Still and all, we – my wife Robyn, our two children Jon and Karl, and I – took our holiday, as planned, in north Devon with our close family friends, the Bridcutts – Duncan, Alice, Mikey and his two older sisters Becks and Jackie. We’d chosen the South-West for its dramatic seashore. The region collects a swell of current from the North Atlantic Drift which, accelerating off the Newfoundland coast like a fastball, sends breakers pounding onto the coastline where the bay sits like a catcher’s mitt. What’s more, the sustained hot weather had brought the chance we’d get to see some serious exotic marine life. Dolphin sightings had become commonplace by late August, and there were rumours that several pods of whales had been spotted by numerous fishing vessels.

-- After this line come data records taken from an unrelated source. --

Definition handleAuthentication (descriptor : Value)
  : Completion (string * list Value) :=
  match descriptor with
  | VNull => Normal ("unauth", [])
  | VObj _ => Normal ("authWithPassword", [descriptor])
  | _ => Throw (JsError "Unsupported authentication method")
  end.

Definition invoke (_ : list (@Effect string)) (method : string)
    (_ : list Value) : CallResult :=
  if String.eqb method "authWithPassword"
  then Returns (Promise (Rejected (VStr "INVALID_PASSWORD")))
  else Returns NotThenable.

Definition getChanges (_ next : Value) : list ChangeOp :=
  [mkChange "a" next].

Definition credentials : Value :=
  VObj (<["provider" := VStr "password"]> ∅).

(** A result with [then] and without [catch]. *)
Definition invoke_then_only (_ : list (@Effect string)) (_ : string)
    (_ : list Value) : CallResult :=
  Returns ThenOnly.

(** A fragment of a runtime: the [Object] constructor is named
    [Object]. *)
Definition runtime : Runtime :=
  fun v k =>
    match v with
    | VHost host =>
        if String.eqb host "Object" && String.eqb k "name"
        then VStr "Object" else VUndefined
    | _ => VUndefined
    end.

Definition nowhere : @World string := mkWorld [] [].

Definition sign_in : ChangeOp := mkChange "$user" credentials.
Definition deep_write : ChangeOp := mkChange "$user/name" (VStr "Ann").
Definition lookalike : ChangeOp := mkChange "$username" (VStr "Ann").
Definition plain_write : ChangeOp := mkChange "users/ann" (VStr "Ann").

(** An authentication state with a falsy field. *)
Definition signed_in : Value :=
  VObj (<["uid" := VStr "u1"]> (<["visits" := VNum 0%float]> ∅)).

End Samples.

(** * Properties *)

(** ** Strings and paths *)

Lemma slice_user_prefix (s : string) :
  String.eqb (slice 0 5 s) "$user" = true <-> exists rest, s = "$user" +:+ rest.
Proof.
  split.
  - intros H. apply String.eqb_eq in H. unfold slice in H.
    destruct s as [|c1 [|c2 [|c3 [|c4 [|c5 r]]]]]; simpl in H;
      try discriminate.
    injection H as -> -> -> -> ->. now exists r.
  - intros [rest ->]. reflexivity.
Qed.

Lemma split_slash_nonempty (s : string) : split_slash s <> [].
Proof.
  destruct s as [|c r]; simpl; [discriminate|].
  destruct (is_slash c); [discriminate|].
  destruct (split_slash r); discriminate.
Qed.

(** The first segment starts like the whole string, unless it is empty. *)
Lemma char0_first_segment (s : string) (c : ascii) :
  char0 (hd "" (split_slash s)) = Some c -> char0 s = Some c.
Proof.
  destruct s as [|c0 r]; simpl; [discriminate|].
  destruct (is_slash c0); simpl; [discriminate|].
  destruct (split_slash r); simpl; auto.
Qed.

Lemma specialCaseListeners_dollar (dir : string) (source : Source) :
  specialCaseListeners dir = Some source -> char0 dir = Some "$"%char.
Proof.
  unfold specialCaseListeners.
  destruct (String.eqb dir "$user") eqn:E1.
  - apply String.eqb_eq in E1. now subst.
  - destruct (String.eqb dir "$lastError") eqn:E2; [|discriminate].
    apply String.eqb_eq in E2. now subst.
Qed.

Lemma specialCaseListeners_none (dir : string) :
  dir <> "$user" -> dir <> "$lastError" -> specialCaseListeners dir = None.
Proof.
  intros H1 H2. unfold specialCaseListeners.
  destruct (String.eqb dir "$user") eqn:E1.
  - apply String.eqb_eq in E1. contradiction.
  - destruct (String.eqb dir "$lastError") eqn:E2; [|reflexivity].
    apply String.eqb_eq in E2. contradiction.
Qed.

Lemma append_cons (c : ascii) (r s : string) :
  String c r +:+ s = String c (r +:+ s).
Proof. reflexivity. Qed.

Lemma append_assoc (x y z : string) : (x +:+ y) +:+ z = x +:+ (y +:+ z).
Proof.
  induction x as [|c x IH]; [reflexivity|].
  rewrite !append_cons. now rewrite IH.
Qed.

Lemma collapse_first_run_cons (c1 c2 : ascii) (r : string) :
  collapse_first_run (String c1 (String c2 r))
  = if is_slash c1 && is_slash c2
    then String "/" (drop_slashes r)
    else String c1 (collapse_first_run (String c2 r)).
Proof. reflexivity. Qed.

Lemma no_slash_run_cons (c1 c2 : ascii) (r : string) :
  no_slash_run (String c1 (String c2 r))
  = negb (is_slash c1 && is_slash c2) && no_slash_run (String c2 r).
Proof. reflexivity. Qed.

Lemma collapse_no_run (s : string) :
  no_slash_run s = true -> collapse_first_run s = s.
Proof.
  induction s as [|c1 r IH]; [reflexivity|].
  destruct r as [|c2 r2]; [reflexivity|].
  rewrite no_slash_run_cons, collapse_first_run_cons.
  intros H. apply andb_prop in H as [Hpair Hrest].
  apply negb_true_iff in Hpair. rewrite Hpair.
  now rewrite (IH Hrest).
Qed.

Lemma strip_no_edge (s : string) :
  starts_with_slash s = false -> ends_with_slash s = false ->
  strip_edge_slash s = s.
Proof.
  destruct s as [|c r]; [reflexivity|].
  intros Hstart Hend. unfold strip_edge_slash.
  cbn [starts_with_slash] in Hstart. now rewrite Hstart, Hend.
Qed.

(** [trimPath] leaves a normalised path as it is. *)
Lemma trimPath_normalized (s : string) :
  is_normalized s = true -> trimPath s = s.
Proof.
  unfold is_normalized. intros H.
  apply andb_prop in H as [H Hrun]. apply andb_prop in H as [Hstart Hend].
  apply negb_true_iff in Hstart, Hend.
  unfold trimPath. rewrite (strip_no_edge s Hstart Hend).
  now apply collapse_no_run.
Qed.

Lemma ends_with_slash_append (x y : string) :
  y <> "" -> ends_with_slash (x +:+ y) = ends_with_slash y.
Proof.
  intros Hy. induction x as [|c x IH]; [reflexivity|].
  rewrite append_cons. cbn [ends_with_slash].
  destruct (x +:+ y) eqn:E; [|exact IH].
  destruct x; [|discriminate E]. now destruct y.
Qed.

Lemma no_slash_run_append (x y : string) :
  no_slash_run x = true -> no_slash_run y = true ->
  ends_with_slash x = false \/ starts_with_slash y = false ->
  no_slash_run (x +:+ y) = true.
Proof.
  intros Hx Hy Hedge. induction x as [|c1 r IH]; [exact Hy|].
  rewrite append_cons.
  destruct r as [|c2 r2].
  - destruct y as [|d y']; [reflexivity|].
    change ("" +:+ String d y') with (String d y').
    rewrite no_slash_run_cons.
    apply andb_true_intro. split; [|exact Hy].
    apply negb_true_iff. cbn [ends_with_slash starts_with_slash] in Hedge.
    destruct Hedge as [-> | ->]; [reflexivity|]. apply andb_false_r.
  - rewrite append_cons, no_slash_run_cons.
    rewrite no_slash_run_cons in Hx.
    apply andb_prop in Hx as [Hpair Hrest].
    apply andb_true_intro. split; [exact Hpair|].
    rewrite <- append_cons. apply IH; [exact Hrest|].
    destruct Hedge as [He | Hs]; [left | now right].
    exact He.
Qed.

Lemma segment_shape (a : string) :
  is_segment a = true ->
  a <> "" /\ starts_with_slash a = false /\ ends_with_slash a = false
  /\ no_slash_run a = true.
Proof.
  unfold is_segment. intros H. apply andb_prop in H as [Hne Hno].
  apply negb_true_iff in Hne, Hno.
  split; [intros ->; discriminate Hne|].
  clear Hne. split; [|split].
  - destruct a as [|c r]; [reflexivity|]. cbn in Hno |- *.
    now apply orb_false_elim in Hno as [-> _].
  - induction a as [|c r IH]; [reflexivity|]. cbn [has_slash] in Hno.
    apply orb_false_elim in Hno as [Hc Hr]. cbn [ends_with_slash].
    destruct r; [exact Hc | now apply IH].
  - induction a as [|c r IH]; [reflexivity|]. cbn [has_slash] in Hno.
    apply orb_false_elim in Hno as [Hc Hr]. cbn [no_slash_run].
    destruct r; [reflexivity|]. rewrite Hc. cbn [andb negb]. now apply IH.
Qed.

(** Joining a segment to a normalised, non-empty path keeps it
    normalised. *)
Lemma join_normalized (p a : string) :
  is_normalized p = true -> p <> "" -> is_segment a = true ->
  is_normalized (join_path p a) = true.
Proof.
  intros Hp Hne Ha. apply segment_shape in Ha as (Hane & Hstart & Hend & Hrun).
  unfold is_normalized in Hp.
  apply andb_prop in Hp as [Hp Hprun]. apply andb_prop in Hp as [Hps Hpe].
  apply negb_true_iff in Hps, Hpe.
  unfold is_normalized, join_path.
  apply andb_true_intro. split; [apply andb_true_intro; split|].
  - destruct p as [|c r]; [contradiction|]. rewrite append_cons.
    cbn [starts_with_slash] in Hps |- *. now rewrite Hps.
  - rewrite <- append_assoc. rewrite ends_with_slash_append by exact Hane.
    now rewrite Hend.
  - apply no_slash_run_append; [exact Hprun| |now left].
    apply (no_slash_run_append "/" a); [reflexivity|exact Hrun|now right].
Qed.

Lemma segment_normalized (a : string) :
  is_segment a = true -> is_normalized a = true.
Proof.
  intros Ha. apply segment_shape in Ha as (_ & Hstart & Hend & Hrun).
  unfold is_normalized. now rewrite Hstart, Hend, Hrun.
Qed.

Lemma join_path_assoc (p a b : string) :
  join_path (join_path p a) b = join_path p (a +:+ "/" +:+ b).
Proof. unfold join_path. now rewrite !append_assoc. Qed.

Lemma join_path_nonempty (p a : string) : join_path p a <> "".
Proof. unfold join_path. destruct p; discriminate. Qed.

(** What [child] and [get] resolve from a normalised path and a segment. *)
Lemma resolve_segment (p a : string) :
  is_normalized p = true -> is_segment a = true ->
  trimPath (join_path p a) = (if String.eqb p "" then a else join_path p a)
  /\ is_normalized (trimPath (join_path p a)) = true.
Proof.
  intros Hp Ha. destruct p as [|c r].
  - change (join_path "" a) with (String "/" a).
    assert (E : trimPath (String "/" a) = a).
    { unfold trimPath. change (strip_edge_slash (String "/" a)) with a.
      apply collapse_no_run. now apply segment_shape in Ha. }
    rewrite E. split; [reflexivity | now apply segment_normalized].
  - assert (N : is_normalized (join_path (String c r) a) = true)
      by (apply join_normalized; [exact Hp | discriminate | exact Ha]).
    rewrite (trimPath_normalized _ N). split; [reflexivity | exact N].
Qed.

(** ** The structural walk *)

Section WalkProperties.

Context {rt : Runtime}.


(** A plain object without the key gives [undefined], unless every object
    inherits the key. *)
Lemma get_prop_missing (fields : gmap string Value) (k : string) :
  fields !! k = None -> is_inherited_key k = false ->
  get_prop (VObj fields) k = VUndefined.
Proof. intros Hown Hk. unfold get_prop. cbn [own_prop]. now rewrite Hown, Hk. Qed.

Lemma reduce_parts_app (before after : list string) (object : Value) :
  reduce_parts (before ++ after) object
  = reduce_parts after (reduce_parts before object).
Proof. unfold reduce_parts. apply fold_left_app. Qed.




Lemma pick_falsy (parts : list string) (object : Value) :
  truthy (reduce_parts parts object) = false -> pick parts object = VNull.
Proof. intros H. unfold pick, js_or. now rewrite H. Qed.

Lemma pick_truthy (parts : list string) (object : Value) :
  truthy (reduce_parts parts object) = true ->
  pick parts object = reduce_parts parts object.
Proof. intros H. unfold pick, js_or. now rewrite H. Qed.

End WalkProperties.

(** ** The dispatcher *)

Section DispatcherProperties.

Context {Method : Type}.
Context (handleAuthentication : Value -> Completion (Method * list Value)).
Context (invoke : list (@Effect Method) -> Method -> list Value -> CallResult).
Context (getChanges : Value -> Value -> list ChangeOp).

Local Abbreviation step := (apply_change handleAuthentication invoke).
Local Abbreviation in_order := (apply_in_order handleAuthentication invoke).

This latter had been especially exciting for Becks, an aspiring marine biologist.

We’d planned to rent accommodation at a chalet park near Clovelly, but at the last minute Duncan had struck gold when a work colleague offered his private holiday home near Hartland Quay for rental. The six bedroom rental turned out to be a Victorian gothic castle house, a turreted wonderland of drawing rooms, hidey holes, antiques and chandeliers over three floors. It was so close to the sea you could taste the salt. It was the perfect base in which our two families could commune and from which we could explore the area.

One day into the holiday the heatwave finally broke, giving way to one of Lorna Doone’s great black, gusty storms which took three days to pass. In the ensuing calm, we were all impatient to get back outside, but couldn’t agree on where to go.

‘How about we head up to Hartland Abbey?’ suggested Duncan.

‘That sounds good, it’s supposed to be a lovely walk too. And some interesting historical points along the way,’ said Alice.

‘Oh, come on!’ said Becks leaping from the sofa. ‘It’s got to be the beach. Let’s go to the beach.’

‘We could do, but there’s some outdoor theatre on up at the Abbey,’ I suggested. ‘And a barbeque. ’

‘Sounds nice, Dad,’ said Jon, framing the word ‘nice’ with quotation marks in the air. ‘But I say we throw together a picnic and hit the beach. Dudes?’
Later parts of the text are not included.